What could be better use of my surplus than in an Irish soda bread for St. Patrick’s Day? This recipe has all my favorites in one loaf. The egg and the baking soda work together to help the loaf rise quite a bit, so make sure you put on a big baking sheet or a in a big enough pan. The alcohol vanishes during baking… so the end result is alcohol-free.
Pre-soak organic golden raisins in a good gin for about a week. Then, they are ready to go. I soaked a whole pound which gave me plenty to scoop out a cup for this recipe… and lots more to nimble on.
2 cups stone-ground whole-wheat flour (I use Bob’s Red Mill)
1 cup unbleached white all-purpose flour
½ cup wheat germ
½ tsp. salt
1 tsp. baking soda
¼ cup butter
1 cup gin-soaked golden raisins
1 to 1¼ buttermilk, enough to moisten
Add the salt and baking soda to the flours and wheat germ in a medium-sized bowl and mix together. Cut the butter into the flour mixture with a pastry cutter until grainy. Add the raisins to the flour mixture and stir to coat.
Add the egg to 1 cup buttermilk and stir with a fork or whisk to incorporate. Make a well in the center of the dry ingredients and pour in the wet ingredients. With a circular motion, stir and fold the ingredients together, but do not over stir. Add more buttermilk as needed to just moisten all the dry ingredients.

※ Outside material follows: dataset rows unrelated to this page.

(** ** Matching on a field; [None] is a failed assertion *)

Definition mf_set_value (mf : mf_field) (value : Z) (m : fmatch) : option fmatch :=
  match mf with
  | MFF_TUN_ID => Some (match_set_tun_id m value)
  | MFF_TUN_SRC => Some (match_set_tun_src m value)
  | MFF_TUN_DST => Some (match_set_tun_dst m value)
  | MFF_TUN_FLAGS => Some (match_set_tun_flags m value)
  | MFF_TUN_TOS => Some (match_set_tun_tos m value)
  | MFF_TUN_TTL => Some (match_set_tun_ttl m value)
  | MFF_METADATA => Some (match_set_metadata m value)
  | MFF_IN_PORT => Some (match_set_in_port m value)
  | MFF_IN_PORT_OXM => Some (match_set_in_port m (ofputil_port_from_ofp11 value).1)
  | MFF_SKB_PRIORITY => Some (match_set_skb_priority m value)
  | MFF_PKT_MARK => Some (match_set_pkt_mark m value)
  | MFF_REG i => match_set_reg m i value
  | MFF_ETH_SRC => Some (match_set_dl_src m value)
  | MFF_ETH_DST => Some (match_set_dl_dst m value)
  | MFF_ETH_TYPE => Some (match_set_dl_type m value)
  | MFF_VLAN_TCI => Some (match_set_dl_tci m value)
  | MFF_DL_VLAN => Some (match_set_dl_vlan m value)
  | MFF_VLAN_VID => Some (match_set_vlan_vid m value)
  | MFF_DL_VLAN_PCP | MFF_VLAN_PCP => Some (match_set_dl_vlan_pcp m value)
  | MFF_MPLS_LABEL => Some (match_set_mpls_label m value)
  | MFF_MPLS_TC => Some (match_set_mpls_tc m value)
  | MFF_MPLS_BOS => Some (match_set_mpls_bos m value)
  | MFF_IPV4_SRC | MFF_ARP_SPA => Some (match_set_nw_src m value)
  | MFF_IPV4_DST | MFF_ARP_TPA => Some (match_set_nw_dst m value)
  | MFF_IPV6_SRC => Some (match_set_ipv6_src m value)
  | MFF_IPV6_DST => Some (match_set_ipv6_dst m value)
  | MFF_IPV6_LABEL => Some (match_set_ipv6_label m value)
  | MFF_IP_PROTO => Some (match_set_nw_proto m value)
  | MFF_IP_DSCP => Some (match_set_nw_dscp m value)
  | MFF_IP_DSCP_SHIFTED => Some (match_set_nw_dscp m (u8 (Z.shiftl value 2)))
  | MFF_IP_ECN => Some (match_set_nw_ecn m value)
  | MFF_IP_TTL => Some (match_set_nw_ttl m value)
  | MFF_IP_FRAG => Some (match_set_nw_frag m value)
  | MFF_ARP_OP => Some (match_set_nw_proto m (u8 value))
  | MFF_ARP_SHA | MFF_ND_SLL => Some (match_set_arp_sha m value)
  | MFF_ARP_THA | MFF_ND_TLL => Some (match_set_arp_tha m value)
  | MFF_TCP_SRC | MFF_UDP_SRC | MFF_SCTP_SRC => Some (match_set_tp_src m value)
  | MFF_TCP_DST | MFF_UDP_DST | MFF_SCTP_DST => Some (match_set_tp_dst m value)
  | MFF_TCP_FLAGS => Some (match_set_tcp_flags m value)
  | MFF_ICMPV4_TYPE | MFF_ICMPV6_TYPE => Some (match_set_icmp_type m value)
  | MFF_ICMPV4_CODE | MFF_ICMPV6_CODE => Some (match_set_icmp_code m value)
  | MFF_ND_TARGET => Some (match_set_nd_target m value)
  end.

(** [flow.f = 0; wc.masks.f = 0] *)
Definition zero_field (f : field) (m : fmatch) : fmatch :=
  FMatch (upd f 0 (fm_flow m)) (upd f 0 (fm_wc m)).

Definition mf_set_wild (mf : mf_field) (m : fmatch) : option fmatch :=
  match mf with
  | MFF_TUN_ID => Some (match_set_tun_id_masked m 0 0)
  | MFF_TUN_SRC => Some (match_set_tun_src_masked m 0 0)
  | MFF_TUN_DST => Some (match_set_tun_dst_masked m 0 0)
  | MFF_TUN_FLAGS => Some (match_set_tun_flags_masked m 0 0)
  | MFF_TUN_TOS => Some (match_set_tun_tos_masked m 0 0)
  | MFF_TUN_TTL => Some (match_set_tun_ttl_masked m 0 0)
  | MFF_METADATA => Some (match_set_metadata_masked m 0 0)
  | MFF_IN_PORT | MFF_IN_PORT_OXM => Some (zero_field F_in_port m)
  | MFF_SKB_PRIORITY => Some (zero_field F_skb_priority m)
  | MFF_PKT_MARK => Some (zero_field F_pkt_mark m)
  | MFF_REG i => match_set_reg_masked m i 0 0
  | MFF_ETH_SRC => Some (zero_field F_dl_src m)
  | MFF_ETH_DST => Some (zero_field F_dl_dst m)
  | MFF_ETH_TYPE => Some (zero_field F_dl_type m)
  | MFF_VLAN_TCI => Some (match_set_dl_tci_masked m 0 0)
  | MFF_DL_VLAN | MFF_VLAN_VID => Some (match_set_any_vid m)
  | MFF_DL_VLAN_PCP | MFF_VLAN_PCP => Some (match_set_any_pcp m)
  | MFF_MPLS_LABEL => Some (match_set_any_mpls_label m)
  | MFF_MPLS_TC => Some (match_set_any_mpls_tc m)
  | MFF_MPLS_BOS => Some (match_set_any_mpls_bos m)
  | MFF_IPV4_SRC | MFF_ARP_SPA => Some (match_set_nw_src_masked m 0 0)
  | MFF_IPV4_DST | MFF_ARP_TPA => Some (match_set_nw_dst_masked m 0 0)
  | MFF_IPV6_SRC => Some (zero_field F_ipv6_src m)
  | MFF_IPV6_DST => Some (zero_field F_ipv6_dst m)
  | MFF_IPV6_LABEL => Some (zero_field F_ipv6_label m)
  | MFF_IP_PROTO => Some (zero_field F_nw_proto m)
  | MFF_IP_DSCP | MFF_IP_DSCP_SHIFTED => Some (clear_bits F_nw_tos IP_DSCP_MASK m)
  | MFF_IP_ECN => Some (clear_bits F_nw_tos IP_ECN_MASK m)
  | MFF_IP_TTL => Some (zero_field F_nw_ttl m)
  | MFF_IP_FRAG =>
      Some (FMatch (upd F_nw_frag (and_not (fm_flow m F_nw_frag) FLOW_NW_FRAG_MASK) (fm_flow m))
              (upd F_nw_frag (Z.lor (fm_wc m F_nw_frag) FLOW_NW_FRAG_MASK) (fm_wc m)))
  | MFF_ARP_OP => Some (zero_field F_nw_proto m)
  | MFF_ARP_SHA | MFF_ND_SLL => Some (zero_field F_arp_sha m)
  | MFF_ARP_THA | MFF_ND_TLL => Some (zero_field F_arp_tha m)
  | MFF_TCP_SRC | MFF_UDP_SRC | MFF_SCTP_SRC | MFF_ICMPV4_TYPE | MFF_ICMPV6_TYPE => Some (zero_field F_tp_src m)
  | MFF_TCP_DST | MFF_UDP_DST | MFF_SCTP_DST | MFF_ICMPV4_CODE | MFF_ICMPV6_CODE => Some (zero_field F_tp_dst m)
  | MFF_TCP_FLAGS => Some (zero_field F_tcp_flags m)
  | MFF_ND_TARGET => Some (zero_field F_nd_target m)
  end.

(** The part of [mf_set] for a mask that is neither all ones nor all zeros. *)
Definition mf_set_masked (mf : mf_field) (value mask : Z) (m : fmatch) : option fmatch :=
  match mf with
  | MFF_IN_PORT | MFF_IN_PORT_OXM | MFF_SKB_PRIORITY | MFF_ETH_TYPE | MFF_DL_VLAN | MFF_DL_VLAN_PCP
  | MFF_VLAN_PCP | MFF_MPLS_LABEL | MFF_MPLS_TC | MFF_MPLS_BOS | MFF_IP_PROTO | MFF_IP_TTL
  | MFF_IP_DSCP | MFF_IP_DSCP_SHIFTED | MFF_IP_ECN | MFF_ARP_OP | MFF_ICMPV4_TYPE | MFF_ICMPV4_CODE
  | MFF_ICMPV6_TYPE | MFF_ICMPV6_CODE => None
  | MFF_TUN_ID => Some (match_set_tun_id_masked m value mask)
  | MFF_TUN_SRC => Some (match_set_tun_src_masked m value mask)
  | MFF_TUN_DST => Some (match_set_tun_dst_masked m value mask)
  | MFF_TUN_FLAGS => Some (match_set_tun_flags_masked m value mask)
  | MFF_TUN_TTL => Some (match_set_tun_ttl_masked m value mask)
  | MFF_TUN_TOS => Some (match_set_tun_tos_masked m value mask)
  | MFF_METADATA => Some (match_set_metadata_masked m value mask)
  | MFF_REG i => match_set_reg_masked m i value mask
  | MFF_PKT_MARK => Some (match_set_pkt_mark_masked m value mask)
  | MFF_ETH_DST => Some (match_set_dl_dst_masked m value mask)
  | MFF_ETH_SRC => Some (match_set_dl_src_masked m value mask)
  | MFF_ARP_SHA | MFF_ND_SLL => Some (match_set_arp_sha_masked m value mask)
  | MFF_ARP_THA | MFF_ND_TLL => Some (match_set_arp_tha_masked m value mask)
  | MFF_VLAN_TCI => Some (match_set_dl_tci_masked m value mask)
  | MFF_VLAN_VID => Some (match_set_vlan_vid_masked m value mask)
  | MFF_IPV4_SRC | MFF_ARP_SPA => Some (match_set_nw_src_masked m value mask)
  | MFF_IPV4_DST | MFF_ARP_TPA => Some (match_set_nw_dst_masked m value mask)
  | MFF_IPV6_SRC => Some (match_set_ipv6_src_masked m value mask)
  | MFF_IPV6_DST => Some (match_set_ipv6_dst_masked m value mask)
  | MFF_IPV6_LABEL =>
      if Z.land mask IPV6_LABEL_MASK =? IPV6_LABEL_MASK then mf_set_value mf value m
      else Some (match_set_ipv6_label_masked m value mask)
  | MFF_ND_TARGET => Some (match_set_nd_target_masked m value mask)
  | MFF_IP_FRAG => Some (match_set_nw_frag_masked m value mask)
  | MFF_TCP_SRC | MFF_UDP_SRC | MFF_SCTP_SRC => Some (match_set_tp_src_masked m value mask)
  | MFF_TCP_DST | MFF_UDP_DST | MFF_SCTP_DST => Some (match_set_tp_dst_masked m value mask)
  | MFF_TCP_FLAGS => Some (match_set_tcp_flags_masked m value mask)
  end.

(** [mask] is null for an exact match. *)
Definition mf_set (mf : mf_field) (value : Z) (mask : option Z) (m : fmatch) : option fmatch :=
  match mask with
  | None => mf_set_value mf value m
  | Some mask =>
      if is_all_ones (mf_bytes mf mask) then mf_set_value mf value m
      else if is_all_zeros (mf_bytes mf mask) then mf_set_wild mf m
      else mf_set_masked mf value mask m
  end.

Definition mf_get (mf : mf_field) (m : fmatch) : Z * Z :=
  (mf_get_value mf (fm_flow m), mf_get_mask mf (fm_wc m)).

(** ** Subfields *)

Record mf_subfield := MfSubfield { sf_field : mf_field; sf_ofs : nat; sf_n_bits : nat }.

Inductive ofperr :=
| OFPERR_OFPBAC_BAD_SET_LEN | OFPERR_OFPBAC_MATCH_INCONSISTENT | OFPERR_OFPBAC_BAD_SET_ARGUMENT
| OFPERR_OFPBAC_BAD_SET_TYPE | OFPERR_OFPBAC_BAD_ARGUMENT
| OFPERR_OFPBMC_BAD_FIELD | OFPERR_OFPBMC_BAD_PREREQ | OFPERR_OFPBMC_DUP_FIELD | OFPERR_OFPBMC_BAD_VALUE
| OFPERR_OFPBMC_BAD_MASK | OFPERR_OFPBMC_BAD_LEN | OFPERR_OFPBMC_BAD_TYPE.

(** [None] is success.  A subfield without a field is not represented. *)
Definition mf_check__ (sf : mf_subfield) (fl : option flowf) : option ofperr :=
  if decide (sf_n_bits sf = 0)%nat then Some OFPERR_OFPBAC_BAD_SET_LEN
  else if decide (mf_n_bits (sf_field sf) ≤ sf_ofs sf)%nat then Some OFPERR_OFPBAC_BAD_SET_LEN
  else if decide (mf_n_bits (sf_field sf) < sf_ofs sf + sf_n_bits sf)%nat then Some OFPERR_OFPBAC_BAD_SET_LEN
  else match fl with
       | Some fl => if mf_are_prereqs_ok (sf_field sf) fl then None else Some OFPERR_OFPBAC_MATCH_INCONSISTENT
       | None => None
       end.

Definition mf_check_src (sf : mf_subfield) (fl : option flowf) : option ofperr := mf_check__ sf fl.

Definition mf_check_dst (sf : mf_subfield) (fl : option flowf) : option ofperr :=
  match mf_check__ sf fl with
  | None => if mf_writable (sf_field sf) then None else Some OFPERR_OFPBAC_BAD_SET_ARGUMENT
  | Some error => Some error
  end.

Definition mf_write_subfield_flow (sf : mf_subfield) (x : Z) (fl : flowf) : flowf :=
  let field := sf_field sf in
  let value := mf_bytes field (mf_get_value field fl) in
  let value := bitwise_copy (be_bytes 16 x) 0 value (sf_ofs sf) (sf_n_bits sf) in
  mf_set_flow_value field (get_be value) fl.

Definition mf_write_subfield (sf : mf_subfield) (x : Z) (m : fmatch) : option fmatch :=
  let field := sf_field sf in
  let '(value, mask) := mf_get field m in
  let value := bitwise_copy (be_bytes 16 x) 0 (mf_bytes field value) (sf_ofs sf) (sf_n_bits sf) in
  let mask := bitwise_one (mf_bytes field mask) (sf_ofs sf) (sf_n_bits sf) in
  mf_set field (get_be value) (Some (get_be mask)) m.

Definition mf_read_subfield (sf : mf_subfield) (fl : flowf) : Z :=
  let value := mf_bytes (sf_field sf) (mf_get_value (sf_field sf) fl) in
  get_be (bitwise_copy value (sf_ofs sf) (be_bytes 16 0) 0 (sf_n_bits sf)).

Definition mf_get_subfield (sf : mf_subfield) (fl : flowf) : Z :=
  bitwise_get (mf_bytes (sf_field sf) (mf_get_value (sf_field sf) fl)) (sf_ofs sf) (sf_n_bits sf).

Quickly shape into a small round loaf and cut a cross (about ¼-inch deep) in the top of the loaf. Place on a parchment-line cookie sheet or in the center of 10-inch pie tin and bake at 375°F for 45 minutes during which time the loaf will double in size. Cool on a rack as long as you stand not breaking into it (preferably overnight) before cutting.